This is the first nationwide study showing the changes in characteristics of HIV-infected children and the trends of perinatal HIV transmission in Spain in the era of cART [69]. In our study 532 children, who were HIV-diagnosed in Spain between 1997 and 2015, were included. We observed a decrease in the number of HIV diagnoses throughout the study period, mainly in Spanish HIV-infected children, and an increase in the number of HIV diagnoses in teen-agers with sexual infection. We also observed a decrease in the rates of new perinatal HIV diagnoses and perinatal transmission in children born in Spain.

Of the 532 children included, 406 were Spanish (76.3%) and 126 were immigrants (23.7%). Immigrant children came mainly from sub-Saharan Africa, as other studies made in Western Europe [4, 1819], and Latin America. These children probably immigrated to Spain with their families for linguistic and cultural reasons [20]. The immigrant children had worse clinical and immunological situation at HIV diagnosis than Spanish children. It is essential to screen immigrant children, who emigrate from countries with high HIV prevalence, to achieve an earlier diagnosis and start as soon as possible cART [3].

We observed a decline in the number of new diagnoses from 1997 to 2015, mainly in Spanish children. However, the number of immigrant children increased from 1997 to 2010 and decreased until 2015. Spain was a major migrant destination during the first decade of this century, but immigration declined afterwards, probably due to the Spanish financial crisis. Therefore, the number of HIV diagnoses in immigrant children grew from 1997 to 2010 and declined until 2015 [21].

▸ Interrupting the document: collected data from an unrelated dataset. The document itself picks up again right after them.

(** * cadet: a single-endpoint HTTP-RPC dispatcher

    A shallow embedding of the Go package [cadet] (server, request and
    response files) and the properties of its dispatcher, registry,
    middleware chain and strict-path guard.

    Conventions of the embedding.
    - Go strings and byte slices are [string] (a list of bytes).
    - A Go map is a [gmap]; a nil function value is [None].
    - [http.ResponseWriter] is a mutable object: it is threaded through
      every handler as part of a [World], next to the state [U] that user
      closures (middleware, command handlers) may own.
    - The closures built by [NewServer] and [Use] capture the pointer to the
      server and read its fields when a request arrives, not when they are
      built: they are functions of the server value at call time.
    - What belongs to the Go standard library and not to this package
      (JSON decoding, the Unicode branch of [strings.ToLower], the routing
      of [http.ServeMux]) is an interface the development is parametric in.
    - User closures act on the response writer and on their own state;
      they do not call the configuration methods of the server they run
      in, whose fields are private to the package.
    - Requests are handled one at a time; the package has no
      synchronisation of its own. *)

From Stdlib Require Import Ascii String.
From stdpp Require Import base option list strings gmap fin_maps.

Local Open Scope string_scope.

(** ** Strings *)

Module GoStrings.

(** 'A' <= c && c <= 'Z' *)
Definition isUpper (c : ascii) : bool :=
  let n := nat_of_ascii c in (65 <=? n)%nat && (n <=? 90)%nat.

(** c < utf8.RuneSelf *)
Definition isASCII (c : ascii) : bool := (nat_of_ascii c <? 128)%nat.

(** c += 'a' - 'A' on an upper-case letter *)
Definition lowerByte (c : ascii) : ascii :=
  if isUpper c then ascii_of_nat (nat_of_ascii c + 32) else c.

Fixpoint mapBytes (f : ascii -> ascii) (s : string) : string :=
  match s with
  | EmptyString => EmptyString
  | String c s' => String (f c) (mapBytes f s')
  end.

Fixpoint allBytes (p : ascii -> bool) (s : string) : bool :=
  match s with
  | EmptyString => true
  | String c s' => p c && allBytes p s'
  end.

(** [strings.ToLower]: a string of ASCII bytes is lowered byte by byte;
    any other string goes through [strings.Map(unicode.ToLower, s)],
    which is the parameter [unicodeLower]. *)
Definition ToLower (unicodeLower : string -> string) (s : string) : string :=
  if allBytes isASCII s then mapBytes lowerByte s else unicodeLower s.

(** [strings.Split(s, sep)] for a separator of one byte: the pieces of
    [s] between the occurrences of [sep]; never an empty slice. *)
Fixpoint Split (s : string) (sep : ascii) : list string :=
  match s with
  | EmptyString => [EmptyString]
  | String c s' =>
      if Ascii.eqb c sep then EmptyString :: Split s' sep
      else match Split s' sep with
           | piece :: pieces => String c piece :: pieces
           | [] => [String c EmptyString]
           end
  end.

(** [strings.HasPrefix] *)
Definition HasPrefix (s prefix : string) : bool := String.prefix prefix s.

(** The bytes of [s] before the first [sep], all of [s] without one. *)
Fixpoint before (sep : ascii) (s : string) : string :=
  match s with
  | EmptyString => EmptyString
  | String c s' => if Ascii.eqb c sep then EmptyString else String c (before sep s')
  end.

(** Equality of two strings up to the case of ASCII letters. *)
Definition equalFoldASCII (s t : string) : Prop :=
  mapBytes lowerByte s = mapBytes lowerByte t.

End GoStrings.

(** ** The part of net/http the package relies on *)

Module http.

Definition StatusOK : Z := 200.
Definition StatusNotFound : Z := 404.
Definition StatusMethodNotAllowed : Z := 405.
Definition StatusUnsupportedMediaType : Z := 415.
Definition StatusUnprocessableEntity : Z := 422.

(** [http.Header], with keys in canonical form. *)
Definition Header_Get (h : gmap string (list string)) (key : string) : string :=
  match h !! key with
  | Some (v :: _) => v
  | _ => ""
  end.

Definition Header_Add (key value : string) (h : gmap string (list string))
  : gmap string (list string) :=
  <[key := (default [] (h !! key) ++ [value])%list]> h.


(** Go's [error] values, by their message. *)
Definition error : Type := string.

(** [*http.Request], as far as the package reads it: [Body] is what
    [io.ReadAll(r.Body)] yields and [Form] is [r.Form] once the request
    has been parsed, which is what [r.FormValue] consults. *)
Record Request := {
  Method : string;
  URL_Path : string;
  Header : gmap string (list string);
  Body : error + string;
  Form : gmap string (list string);
}.

(** [r.FormValue(key)]: the first value of [key], or the empty string. *)
Definition FormValue (r : Request) (key : string) : string :=
  match Form r !! key with
  | Some (v :: _) => v
  | _ => ""
  end.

The increase in the number of HIV diagnoses in teen-agers by sexual contact is also remarkable. Teen-agers and young adults represent an increasing group of HIV-infected people worldwide. Approximately, 590,000 young adults from 15 to 24 years-old were HIV-infected worldwide in 2017. A recent study shows that young adults in Spain do not have appropriate knowledge of modes of HIV transmission [22]. Some possible reasons may include loss of fear of AIDS, motivated by the efficacy of cART, recreational drug associated with sexual intercourse or use of mobile applications to search risky sexual contacts [23, 24]. Public awareness campaigns directed to teen-agers are advisable to prevent HIV infection by sexual contact [25, 26].

Out of 387 Spanish perinatally HIV-infected children, the origin of 373 mothers was known, 299 were Spanish (80.2%) and 74 were immigrants (19.8%). Immigrant mothers came mainly from sub-Saharan Africa and Latin America. We observed a decrease in the number of perinatal HIV diagnoses throughout the study period, mainly in children born from Spanish mothers. However, the number of children born from immigrant mothers increased from 1997 to 2010 and decreased until 2015. This trend was similar to the one observed in HIV-infected immigrant children and was probably due to the Spanish financial crisis [21]. We also saw a decrease in the percentage of children with CDC B and C stage and an increase in %CD4 at diagnosis through the calendar periods. These findings were probably due to the administration of HIV testing to all pregnant women, according to the recommendations of the Spanish Health Ministry and Clinical Guidelines. Subsequently, new perinatal HIV infections were prevented, fewer HIV-infected mothers were diagnosed after childbirth and fewer HIV-infected children were diagnosed with bad clinical and immune situation [14, 2728]. Interestingly, we saw a decrease in the number of IDU mothers and HCV-coinfected children. Spain was one of the European countries more affected by the heroin epidemic in the 80’s. Therefore, most of HIV and HCV co-infections during the first years of the HIV epidemic took place through intravenous drugs [29]. However, the number of IDU decreased from 1994 (5102 out of 7495 new AIDS cases (68.1%)), to 2015 (84 out of 597 new AIDS cases (14.1%)) [10].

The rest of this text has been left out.